In late 2014, crews began to close sections of Woodward Avenue to make way for the new M-1 Rail (now named the QLine), a 3.3-mile streetcar system running from Congress to Grand Boulevard. The vision for the M-1 is to increase investment in the greater downtown area by connecting the Downtown, Midtown, New Center, and North End neighborhoods. All of the excitement surrounding this relatively short streetcar line makes it somewhat hard to believe that in 1922 Detroit was home to the largest municipal system of street railways in the country.
In 1862, City Council passed an ordinance for streetcar lines to be built along the main spokes of the city: East Jefferson, Woodward, Michigan, Gratiot, Grand River, and West Fort. Sixty years later, after many private mergers, the city took control of Detroit United Railway to create the Detroit Department of Street Railways, commonly known as the D.S.R. In 1923, the D.S.R. recorded 357,386,437 rides on its rail lines, some of which even extended into neighboring cities such as Grosse Pointe, Royal Oak, and Wyandotte.
The city was so strained to keep up with the costs of such a large transportation system, that it began to look into alternative forms of public transit. In 1929, Herman E. Taylor, then a traffic supervisor for the D.S.R., presented a plan for a cost-effective alternative to streetcar and subway systems. He created a model for a series of underground moving sidewalks that could travel as fast as 25 MPH. The outer conveyor belt would travel at a consistent speed and be equipped with streetcar-style seats. The inner belt would slow down to allow passengers to board. Once it reached the speed of the outer belt, the gates would open to allow passengers to board the seating area. Unfortunately for Taylor, the stock market crash of 1929 forced the underground belt system to be put indefinitely on the back burner.
After the Depression hit, the city instead focused on decreasing the D.S.R.’s competition with buses. In 1932, the city revoked the operating rights of the Detroit Motorbus Company and restricted suburban bus systems from picking up passengers within the city. To this day, this restriction limits cooperation with suburban bus systems.

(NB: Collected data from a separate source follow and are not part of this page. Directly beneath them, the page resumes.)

(* ===== verification/PrivateFiles.v ===== *)
(** How the harness client writes its sidecar files:
    [spikes/powersync/harness/src/client.ts], lines 598-643.  Each call of the
    file system may fail, a write may stop half way, and the process may die
    between two calls: the file a reader finds is the old one or the new one,
    whole, private and on disk.  [Client] takes this for its [op_write_quarantine]
    and [op_write_reset]. *)
From S2P Require Export Effects JsValue.

(** ** A file system *)

Record PrivateFile := mkPrivate { p_text : jstr; p_mode : Z; p_synced : bool }.
Inductive fs_error :=
| Code (code : jstr)
| Aggregate (error cleanup : fs_error).
Definition EEXIST : fs_error := Code "EEXIST".
Definition ENOENT : fs_error := Code "ENOENT".

Definition has_code (e : fs_error) (codes : list string) : bool :=
  match e with Code c => existsb (str_eqb c) (js <$> codes) | Aggregate _ _ => false end.

(** The target and the temporary file beside it, what the next calls run into
    (an error, and for a write how much it wrote), and the bits the process
    masks out of the mode of a new file. *)
Record Disk := mkDisk {
  d_target : option PrivateFile; d_temp : option PrivateFile;
  d_faults : list (option (fs_error * nat)); d_mask : Z }.
Definition set_temp (d : Disk) t := mkDisk (d_target d) t (d_faults d) (d_mask d).
Definition set_target (d : Disk) t := mkDisk t (d_temp d) (d_faults d) (d_mask d).
Definition next_fault (d : Disk) : option (fs_error * nat) * Disk :=
  match d_faults d with
  | [] => (None, d)
  | f :: l => (f, mkDisk (d_target d) (d_temp d) l (d_mask d))
  end.

Inductive FsOp : Type -> Type :=
| fs_open_temp (mode : Z) : FsOp ()
| fs_write (text : jstr) : FsOp ()
| fs_sync : FsOp ()
| fs_close : FsOp ()
| fs_chmod_temp (mode : Z) : FsOp ()
| fs_rename : FsOp ()
| fs_unlink_temp : FsOp ()
| fs_chmod_target (mode : Z) : FsOp ()
| fs_open_directory : FsOp ()
| fs_sync_directory : FsOp ()
| fs_close_directory : FsOp ().

Definition on_temp (d : Disk) (f : PrivateFile -> option PrivateFile) : outcome fs_error () * Disk :=
  match d_temp d with
  | Some t => (Ok tt, set_temp d (f t))
  | None => (Throw ENOENT, d)
  end.
#[export] Instance fs_handler : Handler FsOp fs_error Disk := fun X op d =>
  let '(fault, d) := next_fault d in
  match op in FsOp X return outcome fs_error X * Disk with
  | fs_open_temp mode =>
      match fault, d_temp d with
      | Some (e, _), _ => (Throw e, d)
      | None, Some _ => (Throw EEXIST, d)
      | None, None => (Ok tt, set_temp d (Some (mkPrivate [] (Z.land mode (Z.lnot (d_mask d))) false)))
      end
  | fs_write text =>
      match fault with
      | Some (e, n) => (Throw e, set_temp d ((fun t => mkPrivate (take n text) (p_mode t) false) <$> d_temp d))
      | None => on_temp d (fun t => Some (mkPrivate text (p_mode t) false))
      end
  | fs_sync =>
      match fault with
      | Some (e, _) => (Throw e, d)
      | None => on_temp d (fun t => Some (mkPrivate (p_text t) (p_mode t) true))
      end
  | fs_chmod_temp mode =>
      match fault with
      | Some (e, _) => (Throw e, d)
      | None => on_temp d (fun t => Some (mkPrivate (p_text t) mode (p_synced t)))
      end
  | fs_rename =>
      match fault, d_temp d with
      | Some (e, _), _ => (Throw e, d)
      | None, None => (Throw ENOENT, d)
      | None, Some t => (Ok tt, set_temp (set_target d (Some t)) None)
      end
  | fs_unlink_temp =>  (** [ENOENT] is a file that is not there *)
      match fault with
      | Some (e, _) => (Throw e, if has_code e ["ENOENT"%string] then set_temp d None else d)
      | None => on_temp d (fun _ => None)
      end
  | fs_chmod_target mode =>
      match fault, d_target d with
      | Some (e, _), _ => (Throw e, d)
      | None, None => (Throw ENOENT, d)
      | None, Some t => (Ok tt, set_target d (Some (mkPrivate (p_text t) mode (p_synced t))))
      end
  | fs_close | fs_open_directory | fs_sync_directory | fs_close_directory =>
      match fault with Some (e, _) => (Throw e, d) | None => (Ok tt, d) end
  end.

(** ** The program *)

Abbreviation Fs := (Prog FsOp fs_error).
(** [try { p } finally { q }] *)
Definition finally (p q : Fs ()) : Fs () :=
  r ← catch (_ ← p; mret None) (fun e => mret (Some e));
  _ ← q;
  match r with None => mret tt | Some e => throw e end.

Definition syncParentDirectory : Fs () :=
  let ignore e := if has_code e ["EINVAL"; "ENOTSUP"; "EBADF"]%string then mret tt else throw e in
  opened ← catch (_ ← call fs_open_directory; mret true) (fun e => _ ← ignore e; mret false);
  if (opened : bool) then finally (catch (call fs_sync_directory) ignore) (call fs_close_directory) else mret tt.

(** An error before the rename removes the temporary file, an error after it
    is passed on: [renamed] is which of the two parts is running. *)
Definition removeTemporary (error : fs_error) : Fs () :=
  _ ← catch (call fs_unlink_temp) (fun cleanup => if has_code cleanup ["ENOENT"%string] then mret tt else throw (Aggregate error cleanup));
  throw error.
Definition writePrivateJsonAtomically (text : jstr) : Fs () :=
  _ ← catch (_ ← call (fs_open_temp 384);
             _ ← finally (_ ← call (fs_write (text ++ [10%N])); call fs_sync) (call fs_close);
             _ ← call (fs_chmod_temp 384);
             call fs_rename)
        removeTemporary;
  _ ← call (fs_chmod_target 384);
  syncParentDirectory.

(** ** Old or new, whole *)

Definition written (text : jstr) : PrivateFile := mkPrivate (text ++ [10%N]) 384 true.

Lemma next_fault_same d f d1 : next_fault d = (f, d1) -> d_target d1 = d_target d /\ d_temp d1 = d_temp d.
Proof. unfold next_fault. destruct (d_faults d); by intros [= <- <-]. Qed.
(** The next call, in the cases the file system distinguishes. *)
Ltac fs_chain H :=
  repeat match type of H with
         | _ = d_temp ?x => match goal with K : d_temp x = _ |- _ => rewrite K in H end
         | _ = d_target ?x => match goal with K : d_target x = _ |- _ => rewrite K in H end
         end.
Ltac fs_call :=
  unfold handle, fs_handler;
  match goal with |- context [next_fault ?d] =>
    let H1 := fresh "Htarget" in let H2 := fresh "Htemp" in let E := fresh "Efault" in let d1 := fresh "d" in
    destruct (next_fault d) as [[[? ?]|] d1] eqn:E; apply next_fault_same in E as [H1 H2];
    cbn [d_target d_temp set_temp set_target] in H1, H2; fs_chain H1; fs_chain H2; cbn;
    unfold on_temp; rewrite ?H1, ?H2; cbn end.

(** The two files of a call are known. *)
Ltac fs_known := first [by left; congruence | by right | by right; congruence | by right; eexists _, _ | congruence | by (split; congruence)].

Section Atomic.
Variables (old : option PrivateFile) (text : jstr).
Definition old_or_new (d : Disk) : Prop := d_target d = old \/ d_target d = Some (written text).
Definition finished (r : outcome fs_error ()) (d : Disk) : Prop :=
  match r with
  | Ok _ => d_target d = Some (written text) /\ d_temp d = None
  | Throw e => d_temp d = None \/ exists error cleanup, e = Aggregate error cleanup
  end.
Lemma write_safe d : d_target d = old -> d_temp d = None -> safe old_or_new finished (writePrivateJsonAtomically text) d.
Proof.
  intros Hd Ht. unfold writePrivateJsonAtomically, finally, syncParentDirectory, removeTemporary, old_or_new, finished, written. cbn.
  repeat first [split; [fs_known|] | fs_known | fs_call
               | match goal with |- context [if has_code ?e ?l then _ else _] => destruct (has_code e l) eqn:?; cbn end].
Qed.
End Atomic.

(** C22: a private file is replaced whole or not at all.  Whatever fails and
    wherever the process dies, the target is what it was, or the new text,
    whole, readable by its owner only, and synced before it got its name; a
    write that returns has replaced it; and unless the cleanup itself failed
    no temporary file is left by a write that ends. *)
Theorem private_write_atomic text d n :
  d_temp d = None ->
  let d' := crashed n (writePrivateJsonAtomically text) d in
  (d_target d' = d_target d \/ d_target d' = Some (written text)) /\
  forall r d', exec (writePrivateJsonAtomically text) d = (r, d') -> old_or_new (d_target d) text d' /\ finished text r d'.
Proof.
  intros Ht. pose proof (write_safe (d_target d) text d eq_refl Ht) as H. split; [exact (safe_crashed _ _ _ _ n H)|].
  intros r d' He. exact (safe_exec _ _ _ _ _ _ H He).
Qed.

Module PrivateWitnesses.
Definition old_file : PrivateFile := mkPrivate (js "old") 384 true.
(** The second chmod fails, with the file renamed. *)
Definition disk : Disk :=
  mkDisk (Some old_file) None [None; None; None; None; None; None; Some (Code (js "EIO"), 0%nat)] 18.
Lemma private_write_atomic_witness :
  let '(r, d) := exec (writePrivateJsonAtomically (js "{}")) disk in
  r = Throw (Code (js "EIO")) /\ d_target d = Some (written (js "{}")) /\ d_temp d = None.
Proof.
  destruct (private_write_atomic (js "{}") disk 3 eq_refl) as [_ H].
  destruct (exec (writePrivateJsonAtomically (js "{}")) disk) as [r d] eqn:E. destruct (H r d eq_refl) as [Hw Hf].
  assert (fst (exec (writePrivateJsonAtomically (js "{}")) disk) = Throw (Code (js "EIO"))) as Hr by (vm_compute; reflexivity).
  rewrite E in Hr. cbn [fst] in Hr. subst r. split; [reflexivity|]. split.
  - destruct Hw as [Hw|Hw]; [|exact Hw]. apply (f_equal snd) in E. cbn [snd] in E. rewrite <- E in Hw. vm_compute in Hw. discriminate Hw.
  - destruct Hf as [Hf|(a & b & Hf)]; [exact Hf|discriminate Hf].
Defined.
End PrivateWitnesses.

During World War II, the bus system was strained under fuel and tire rations and for a short while the streetcars once again saw increased ridership in the city. However, the streetcars in operation were considered antiquated, and the city began to search for new forms of rapid transit. One proposal, titled “Common Sense About Detroit Transportation”, laid out a form of public transit that fused the need for rapid rail lines with Detroit’s love of the automobile.
The Heinze Rapid Transit System combined a series of expressways separated by elevated trains that could travel at up to 50 MPH. The city quickly began construction on the system, and several expressways were built. And just as quickly, the city abandoned the elevated trains and adopted a plan that involved a fleet of buses that would travel along the expressway.
Over the next few years, the city slowly replaced its streetcars with bus lines. By 1952, only the lines on Jefferson, Michigan, Gratiot, and Woodward remained. That same year, the oldest streetcar line in the city – the Jefferson line – was replaced by a bus route. Citing the success and cost-effectiveness of this replacement, the city set out to replace all streetcar routes with bus routes.
On April 8, 1956, Detroit held the “Last Day of Streetcars in Detroit Parade” along Woodward Avenue. The streetcars were equipped with signs advertising the new Woodward Bus Line. Vintage cars, buses, and trolleys drove up Woodward to the State Fairgrounds in celebration of the streetcars’ last day of operation. Sixty years later, in 2016, the M-1 Rail is scheduled to begin operations along a portion of this same route.